The key is that this test, as well cardiac markers and technologies, are time-critical. “The tests that will probably be the first to move molecular diagnostics to the point of care will be time-critical in nature,” Bahk says.

“The second example of POC testing refers to cardiac technologies, beginning with electrophoresis and followed by ELISA, which added functionality with improved efficiency,” he continues. “That was followed by electrode and microelectrode technology, which enabled functionality and information at the POC. With a microelectrode, you can perform the test at bedside (i.e., in an ER) and the diagnostic information can be rapidly acquired and applied to change treatment. Again, this mirrors the idea of the time-critical nature of tests.”

The example of cardiac technologies also offers another insight—POC testing must fulfill all market needs. The chart at right illustrates two actual companies and their products broken down by characteristics, cost, instrument placements, and annual approximate disposables.

“Potentially, these two companies realized that the forces, which push along the use of biomarkers and acceptance of new technologies along this continuum, need to be combined and embodied within their products,” Bahk says.

“At the end of the day, Firm B did a better job capturing and understanding the needs of the market.
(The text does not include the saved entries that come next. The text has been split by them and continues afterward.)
(** [SignalFilter._is_signal_reversal] *)
Definition _is_signal_reversal (old_signal new_signal : BuySignal) : bool :=
  let buy_signals := [STRONG_BUY; BUY] in
  let sell_signals := [STRONG_SELL; SELL] in
  let old_is_buy := bool_decide (old_signal ∈ buy_signals) in
  let new_is_buy := bool_decide (new_signal ∈ buy_signals) in
  let old_is_sell := bool_decide (old_signal ∈ sell_signals) in
  let new_is_sell := bool_decide (new_signal ∈ sell_signals) in
  (old_is_buy && new_is_sell) || (old_is_sell && new_is_buy).

(** Rule 2: [result.volume_ratio and result.volume_ratio > self.volume_alert] *)
Definition volume_rule (result : IntradayResult) (self : t) : bool :=
  match volume_ratio result with
  | Some v => float_truthy v && float_gt v (volume_alert self)
  | None => false
  end.

(** Rule 3: [result.macd_status in [GOLDEN_CROSS_ZERO, GOLDEN_CROSS, DEATH_CROSS]] *)
Definition macd_rule (result : IntradayResult) : bool :=
  match macd_status result with
  | Some s => bool_decide (s ∈ [GOLDEN_CROSS_ZERO; GOLDEN_CROSS; DEATH_CROSS])
  | None => false
  end.

(** Rule 4: the branch of the RSI block that is taken, if any. *)
Definition rsi_rule (result : IntradayResult) : option LogMsg :=
  match rsi_12 result with
  | Some rsi =>
      if float_lt rsi 30%float then Some MsgRSIOversold
      else if float_gt rsi 70%float then Some MsgRSIOverbought
      else None
  | None => None
  end.

(** Rule 5: the duplicate inside the minimum notification interval. *)
Definition duplicate_rule (now : datetime) (result : IntradayResult)
    (self : t) : bool :=
  match _last_notifications self !! code result with
  | Some (last_time, last_signal, last_score) =>
      let time_diff := total_seconds (datetime_sub now last_time) in
      if Qltb time_diff (inject_Z (min_notify_interval self)) then
        let score_change := Z.abs (signal_score result - last_score) in
        bool_decide (buy_signal result = last_signal) && (score_change <? 15)
      else false
  | None => false
  end.

(** Rule 8: a HOLD or WAIT signal whose score moved by less than 15. *)
Definition hold_wait_rule (result : IntradayResult) (self : t) : bool :=
  if bool_decide (buy_signal result ∈ [HOLD; WAIT]) then
    match _last_notifications self !! code result with
    | Some (_, _, last_score) =>
        let score_change := Z.abs (signal_score result - last_score) in
        score_change <? 15
    | None => false
    end
  else false.

(** Rule 10: a record exists and the signal reversed against it. *)
Definition reversal_rule (result : IntradayResult) (self : t) : bool :=
  match _last_notifications self !! code result with
  | Some (_, last_signal, _) => _is_signal_reversal last_signal (buy_signal result)
  | None => false
  end.

(** [SignalFilter.should_notify] *)
Definition should_notify (clock : Clock) (result : IntradayResult) : M bool :=
  let code := code result in
  let signal := buy_signal result in
  let score := signal_score result in
  let notify (m : LogMsg) : M bool :=
    run! logger m in
    run! _record_notification (now_record clock) code signal score in
    ret true in
  let silent (m : LogMsg) : M bool := run! logger m in ret false in
  (* rule 1: strong buy / strong sell *)
  if bool_decide (signal = STRONG_BUY) then notify MsgStrongBuy
  else if bool_decide (signal = STRONG_SELL) then notify MsgStrongSell
  else
  (* rule 2: volume surge *)
  let* surge := read (volume_rule result) in
  if surge then notify MsgVolumeSurge
  else
  (* rule 3: MACD golden cross / death cross *)
  if macd_rule result then notify MsgMACD
  else
  (* rule 4: RSI oversold / overbought *)
  match rsi_rule result with
  | Some m => notify m
  | None =>
  (* rule 5: duplicate *)
  let* dup := read (duplicate_rule (now_dedup clock) result) in
  if dup then silent MsgDuplicateSkipped
  else
  (* rule 6: score threshold *)
  let* threshold := read notify_threshold in
  if score <? threshold then silent MsgScoreTooLow
  else
  (* rule 7: allow-list *)
  let* allowed := read allowed_signal_types in
  if negb (bool_decide (BuySignal_name signal ∈ allowed)) then silent MsgNotAllowed
  else
  (* rule 8: HOLD / WAIT *)
  let* small := read (hold_wait_rule result) in
  if small then silent MsgHoldWaitSmallChange
  else
  (* rule 9: consolidation *)
  if bool_decide (trend_status result = CONSOLIDATION) then silent MsgConsolidation
  else
  (* rule 10: reversal *)
  let* reversal := read (reversal_rule result) in
  if reversal then notify MsgReversal
  else
  (* default *)
  notify MsgTriggered
  end.

(** [SignalFilter.clear_cache] *)
Definition clear_cache : M unit :=
  fun self => (tt, set_last_notifications ∅ self, []).

(** ** Reading a trace *)

(** The dictionary stores of a trace, in order. *)
Definition stores (effects : list Effect) : list (string * NotificationRecord) :=
  omap (fun e => match e with Stored c r => Some (c, r) | Logged _ => None end)
       effects.

(** The log lines of a trace, in order. *)
Definition logged (effects : list Effect) : list LogMsg :=
  omap (fun e => match e with Logged m => Some m | Stored _ _ => None end)
       effects.

(** The filter after [self._last_notifications[code] = (now, signal, score)]
    for the given result. *)
Definition recorded (clock : Clock) (result : IntradayResult) (self : t) : t :=
  set_last_notifications
    (<[code result := (now_record clock, buy_signal result, signal_score result)]>
       (_last_notifications self)) self.

(** The two shapes in which a call of [should_notify] ends: the log line
    [m], the record stored and [True]; or the log line [m] and [False]. *)
Definition notified (m : LogMsg) (clock : Clock) (result : IntradayResult)
    (self : t) : bool * t * list Effect :=
  (true, recorded clock result self,
   [Logged m;
    Stored (code result) (now_record clock, buy_signal result, signal_score result)]).

Definition silenced (m : LogMsg) (self : t) : bool * t * list Effect :=
  (false, self, [Logged m]).

(** The result with another RSI value. *)
Definition with_rsi_12 (rsi : option float) (r : IntradayResult) : IntradayResult :=
  {| code := code r; stock_name := stock_name r; timestamp := timestamp r;
     current_price := current_price r; change_pct := change_pct r;
     trend_status := trend_status r; buy_signal := buy_signal r;
     signal_score := signal_score r; ma5 := ma5 r; ma10 := ma10 r;
     ma20 := ma20 r; bias_ma5 := bias_ma5 r; volume_ratio := volume_ratio r;
     volume_status := volume_status r; macd_status := macd_status r;
     rsi_12 := rsi;
     signal_reasons := signal_reasons r; risk_factors := risk_factors r |}.

(** The dictionary [get_stats] returns, by its keys. *)
Module Stats.
Record t : Type := mk {
  cached_stocks : Z;
  threshold : Z;
  volume_alert : float;
  min_interval : Z;
  allowed_signals : list string;
}.
End Stats.

(** [SignalFilter.get_stats] *)
Definition get_stats : M Stats.t :=
  fun self =>
    ({| Stats.cached_stocks := Z.of_nat (size (_last_notifications self));
        Stats.threshold := notify_threshold self;
        Stats.volume_alert := volume_alert self;
        Stats.min_interval := min_notify_interval self;
        Stats.allowed_signals := elements (allowed_signal_types self) |},
     self, []).

(** The attributes of the filter that [__init__] sets from the
    configuration and nothing writes afterwards. *)
Definition same_config (self self' : t) : Prop :=
  notify_threshold self' = notify_threshold self /\
  volume_alert self' = volume_alert self /\
  min_notify_interval self' = min_notify_interval self /\
  allowed_signal_types self' = allowed_signal_types self.

(** One of the rules 1 to 4 applies to the result: they notify whatever the
    score and the records are. *)
Definition triggered (result : IntradayResult) (self : t) : bool :=
  bool_decide (buy_signal result = STRONG_BUY)
  || bool_decide (buy_signal result = STRONG_SELL)
  || volume_rule result self
  || macd_rule result
  || bool_decide (rsi_rule result <> None).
Likewise, those of us in the academic, industry, and clinical areas of molecular diagnostics need to determine what is the best clinical and diagnostic solution that fits under the auspices and constraints of the healthcare system, and, in the end, will reach the patient.”

In summary, the clinical and market forces that will drive POC testing include medical necessity, enabling technologies that move along the continuum (from labs to self-testing). “To allow tests to be done in certain environments, we also need to ensure that they can be performed appropriately, that data can be interpreted properly, and that the results can be applied to improve patient care,” Bahk notes.
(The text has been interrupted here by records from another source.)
(** C2.  For a captured frame the runtime builds a new payload object
    holding the frame, a copy of it in an array of its own, the capture
    time, the frame number and an empty [meta]; it then calls the modules
    in the order of the list, each at most once and from the first on,
    every module on the payload the one before it returned.  When all of
    them return a payload each has been called exactly once; when one
    returns [None] (or raises) none after it is called.  After a frame
    that completed or was aborted the loop goes on with the next turn and
    the next frame number. *)
Theorem frame_iteration mods st (a : ndarray) (tm : Q) (ts : list Tick) :
  let w := world st in
  let rf := length (frames w) in
  let p := length (payloads w) in
  let w0 := (build_payload st a tm).2 in
  (build_payload st a tm).1 = p /\
  payloads w0 !! p =
    Some {| frame := rf; original_frame := S rf; timestamp := tm;
            frame_number := frame_count st; meta := ∅ |} /\
  frames w0 !! rf = Some a /\
  frames w0 !! S rf = Some a /\
  (forall b, np_write (frames w0) rf b !! S rf = Some a) /\
  (forall b, np_write (frames w0) (S rf) b !! rf = Some a) /\
  (forall r, (r < rf)%nat -> frames w0 !! r = frames w !! r) /\
  (forall q, (q < p)%nat -> payloads w0 !! q = payloads w !! q) /\
  exists evs o w1,
    run_modules 0 mods w0 p = (evs, o, w1) /\
    omap invoked_stage evs = seq 0 (length evs) /\
    (length evs <= length mods)%nat /\
    head (omap invoked_payload evs) = match mods with [] => None | _ => Some p end /\
    (forall ms1 m ms2 e1 p1 wa,
        mods = ms1 ++ m :: ms2 ->
        run_modules 0 ms1 w0 p = (e1, Completed p1, wa) ->
        match process m wa p1 with
        | (Returned p2, wb) =>
            evs = e1 ++ EvInvoke (length ms1) p1 ::
                    (run_modules (S (length ms1)) ms2 wb p2).1.1
        | (ReturnedNone, wb) =>
            evs = e1 ++ [EvInvoke (length ms1) p1] /\ o = Aborted /\ w1 = wb
        | (Raised msg, wb) =>
            evs = e1 ++ [EvInvoke (length ms1) p1] /\ o = Failed msg /\ w1 = wb
        end) /\
    let next := {| world := w1; frame_count := frame_count st + 1 |} in
    match o with
    | Completed _ =>
        length evs = length mods /\
        run mods (capture_tick a tm :: ts) st =
          (EvCapture (frame_count st) p :: evs ++ (run mods ts next).1,
           (run mods ts next).2)
    | Aborted =>
        (0 < length evs)%nat /\
        run mods (capture_tick a tm :: ts) st =
          (EvCapture (frame_count st) p :: evs ++ (run mods ts next).1,
           (run mods ts next).2)
    | Failed msg =>
        (0 < length evs)%nat /\
        run mods (capture_tick a tm :: ts) st =
          (EvCapture (frame_count st) p :: evs ++ [EvLogError msg; EvCleanup],
           Exited w1)
    end.
Proof.
  intros w rf p w0. subst w0. rewrite build_payload_eq. cbn [fst snd frames payloads].
  fold w. fold rf. fold p.
  assert (Hrf : length (frames w ++ [a]) = S rf)
    by (rewrite length_app; simpl; subst rf; lia).
  split; [done|].
  split. { rewrite lookup_app_r by (subst p; lia). by rewrite Nat.sub_diag. }
  split. { rewrite lookup_app_l by lia. rewrite lookup_app_r by (subst rf; lia).
           by rewrite Nat.sub_diag. }
  split. { rewrite lookup_app_r by lia. by rewrite Hrf, Nat.sub_diag. }
  split. { intros b. unfold np_write. rewrite list_lookup_insert_ne by lia.
           rewrite lookup_app_r by lia. by rewrite Hrf, Nat.sub_diag. }
  split. { intros b. unfold np_write. rewrite list_lookup_insert_ne by lia.
           rewrite lookup_app_l by lia. rewrite lookup_app_r by (subst rf; lia).
           by rewrite Nat.sub_diag. }
  split. { intros r Hr. rewrite lookup_app_l by lia. by rewrite lookup_app_l by (subst rf; lia). }
  split. { intros q Hq. by rewrite lookup_app_l by (subst p; lia). }
  set (w0 := {| frames := _; payloads := _; ext := _ |}).
  destruct (run_modules 0 mods w0 p) as [[evs o] w1] eqn:Hrun.
  exists evs, o, w1. split; [done|].
  destruct (run_modules_order _ _ _ _ _ _ _ Hrun) as (Hord & Hlen & Hout).
  split; [done|]. split; [done|].
  split; [by apply (run_modules_head _ _ _ _ _ _ _ Hrun)|].
  split.
  { intros ms1 m ms2 e1 p1 wa -> Hpre.
    rewrite (run_modules_app _ _ _ _ _ _ _ (m :: ms2) Hpre) in Hrun.
    cbn [run_modules Nat.add] in Hrun.
    destruct (process m wa p1) as [[p2| |msg] wb].
    - destruct (run_modules (S (length ms1)) ms2 wb p2) as [[e2 o2] w2].
      by inversion Hrun.
    - by inversion Hrun.
    - by inversion Hrun. }
  assert (Hstep := run_cons mods (capture_tick a tm) ts st).
  cbn [capture_tick shutdown_set cam_open read_ret read_frame now orb negb] in Hstep.
  rewrite build_payload_eq in Hstep. cbn [fst snd] in Hstep. cbv zeta in Hstep.
  fold w in Hstep. fold rf in Hstep. fold p in Hstep. fold w0 in Hstep.
  rewrite Hrun in Hstep.
  destruct o; (split; [done|]); exact Hstep.
Qed.
Lemma createFields_run (st0 : St) (fds : list Field) :
  Stable (eng st0) (heap (world st0)) ->
  (forall (field : Field) relationship fk,
     field ∈ fds ->
     scope_ChangeableField (eng st0) field = true -> IsNormal field = false ->
     Relationship_ field = Some relationship ->
     Kind relationship = "belongs_to" ->
     fk ∈ ForeignDBNames relationship ->
     exists ff, scope_FieldByName (eng st0) (heap (world st0))
                  (Value (engine.Scope (eng st0))) fk = Ok ff) ->
  forall cols phs cv st params,
    Built st0 st params ->
    (cv <> [] ->
     Scope_Get BlankColWithValue (engine.Scope (eng st)) = Some (strings_value cv)) ->
    let new := flat_map (fieldColumns (eng st0) (heap (world st0))) fds in
    let marked := flat_map (defaultColumn (eng st0)) fds in
    exists st',
      createFields fds (cols, phs, cv) st =
        (st', Ok (cols ++ List.map fst new,
                  phs ++ placeholdersFrom (engine.Dialect_ (eng st0))
                           (List.length (SQLVars (engine.Scope (eng st0)))
                            + List.length params)
                           (List.length new),
                  cv ++ marked)) /\
      Built st0 st' (params ++ List.map snd new) /\
      (cv ++ marked <> [] ->
       Scope_Get BlankColWithValue (engine.Scope (eng st')) =
       Some (strings_value (cv ++ marked))).
Proof.
  intros Hst. induction fds as [|field fds IH]; intros Hok cols phs cv st params Hb Hcv.
  - exists st. cbn. rewrite !app_nil_r.
    split; [reflexivity|split; [exact Hb|exact Hcv]].
  - assert (Hrest : forall (field' : Field) relationship fk,
               field' ∈ fds ->
               scope_ChangeableField (eng st0) field' = true ->
               IsNormal field' = false ->
               Relationship_ field' = Some relationship ->
               Kind relationship = "belongs_to" ->
               fk ∈ ForeignDBNames relationship ->
               exists ff, scope_FieldByName (eng st0) (heap (world st0))
                            (Value (engine.Scope (eng st0))) fk = Ok ff)
      by (intros f' r fk Hin; apply Hok; by right).
    specialize (IH Hrest).
    pose proof Hb as (Hw & Hctx & Hvars & Hio).
    destruct (Hst _ Hctx) as (Hch & Hq & Hfb & _).
    cbn [createFields flat_map].
    remember (fieldColumns (eng st0) (heap (world st0)) field) as fc eqn:Hfc.
    remember (defaultColumn (eng st0) field) as dc eqn:Hdc.
    unfold fieldColumns in Hfc. unfold defaultColumn in Hdc.
    unfold bind at 1, getE, gets.
    unfold bind at 1, getH, gets. rewrite Hw, Hch, Hq.
    destruct (scope_ChangeableField (eng st0) field) eqn:Hcf; cbn [negb andb] in *;
      [|subst fc dc; cbn [app]; by apply IH].
    destruct (IsNormal field) eqn:Hn; cbn [andb] in *.
    + destruct (IsBlank field && HasDefaultValue field) eqn:Hbd.
      * subst fc dc. cbn [app].
        destruct (Scope_Set_marker st0 st params
                    (strings_value (cv ++ [scope_Quote (eng st0) (DBName field)])) Hb)
          as [Hb1 Hm1].
        unfold bind at 1, modE, modify.
        destruct (IH cols phs (cv ++ [scope_Quote (eng st0) (DBName field)])
                    _ params Hb1 (fun _ => Hm1)) as (st2 & Hrun2 & Hb2 & Hm2).
        exists st2. rewrite Hrun2, <- !app_assoc. cbn [app].
        split; [reflexivity|]. split; [exact Hb2|].
        intros _. rewrite <- app_assoc in Hm2. cbn [app] in Hm2. apply Hm2.
        by destruct cv.
      * subst dc. cbn [app].
        destruct (negb (IsPrimaryKey field) || negb (IsBlank field));
          [|subst fc; cbn [app]; by apply IH].
        subst fc.
        destruct (AddToVars_run st0 st params
                    (reflect.Interface (heap (world st0)) (Field_ field)) Hb)
          as (st1 & Hrun & Hb1 & Hm1).
        unfold bind at 1. rewrite Hrun.
        assert (Hcv1 : cv <> [] ->
                       Scope_Get BlankColWithValue (engine.Scope (eng st1)) =
                       Some (strings_value cv))
          by (intros Hne; rewrite Hm1; by apply Hcv).
        destruct (IH (cols ++ [scope_Quote (eng st0) (DBName field)])
                    (phs ++ [engine.BindVar (engine.Dialect_ (eng st0))
                               (List.length (SQLVars (engine.Scope (eng st0)))
                                + List.length params + 1)])
                    cv st1 _ Hb1 Hcv1) as (st2 & Hrun2 & Hb2 & Hm2).
        exists st2. split; [|split].
        -- rewrite Hrun2. cbn [List.map fst app List.length].
           rewrite placeholdersFrom_S, length_app. cbn [List.length].
           rewrite <- !app_assoc. cbn [app].
           replace (List.length (SQLVars (engine.Scope (eng st0)))
                    + (List.length params + 1))%nat
             with (List.length (SQLVars (engine.Scope (eng st0)))
                   + List.length params + 1)%nat by lia.
           reflexivity.
        -- cbn [List.map snd app]. by rewrite <- app_assoc in Hb2.
        -- exact Hm2.
    + subst dc. cbn [app].
      destruct (Relationship_ field) as [relationship|] eqn:Hrel;
        [|subst fc; cbn [app]; by apply IH].
      destruct (String.eqb (Kind relationship) "belongs_to") eqn:Hk;
        [|subst fc; cbn [app]; by apply IH].
      subst fc. apply String.eqb_eq in Hk.
      destruct (createForeignKeys_run st0 (ForeignDBNames relationship) Hst
                  (fun fk Hin => Hok field relationship fk
                                     ltac:(by left) Hcf Hn Hrel Hk Hin)
                  cols phs st params Hb) as (st1 & Hrun & Hb1 & Hm1).
      unfold bind at 1. rewrite Hrun.
      assert (Hcv1 : cv <> [] ->
                     Scope_Get BlankColWithValue (engine.Scope (eng st1)) =
                     Some (strings_value cv))
        by (intros Hne; rewrite Hm1; by apply Hcv).
      destruct (IH (cols ++ List.map fst
                              (flat_map (foreignKeyColumn (eng st0) (heap (world st0)))
                                        (ForeignDBNames relationship)))
                   (phs ++ placeholdersFrom (engine.Dialect_ (eng st0))
                             (List.length (SQLVars (engine.Scope (eng st0)))
                              + List.length params)
                             (List.length
                                (flat_map (foreignKeyColumn (eng st0)
                                             (heap (world st0)))
                                          (ForeignDBNames relationship))))
                   cv st1 _ Hb1 Hcv1) as (st2 & Hrun2 & Hb2 & Hm2).
      exists st2. split; [|split].
      * rewrite Hrun2. rewrite map_app, !length_app, length_map, <- !app_assoc.
        rewrite placeholdersFrom_app.
        replace (List.length (SQLVars (engine.Scope (eng st0)))
                 + (List.length params
                    + List.length (flat_map (foreignKeyColumn (eng st0)
                                               (heap (world st0)))
                                            (ForeignDBNames relationship))))%nat
          with (List.length (SQLVars (engine.Scope (eng st0)))
                + List.length params
                + List.length (flat_map (foreignKeyColumn (eng st0)
                                           (heap (world st0)))
                                        (ForeignDBNames relationship)))%nat by lia.
        reflexivity.
      * rewrite map_app, app_assoc. exact Hb2.
      * exact Hm2.
Qed.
However, the time-sensitive nature of tests will be the driving force behind POC molecular tests only if market needs are fulfilled. “This implies that the test is easy to use and cost-efficient,” he adds.

POC Driven by Urgency and Practicality


The forces that may drive POC molecular testing can be characterized under two different categories—urgency and practicality, Bahk believes.
“As I stated earlier, tests that are time-critical will be first—i.e., tests where the results are critical to initiate treatment, for example, in the case of Group-B strep, bioterrorism agents, Methicillin-resistant Staphylococcus aureus, and intraoperative applications (in terms of identifying whether an individual has cancer).

On the other side, you have practicality. “These are tests that are appropriate to be done in a short time frame. At an STD clinic, for example, this might be the only time you see these patients and you want to ensure that this diagnostic information is provided. When it comes to pharmacogenomics, I’d much rather get my script and meds today as opposed to having to wait three days,” Bahk concludes.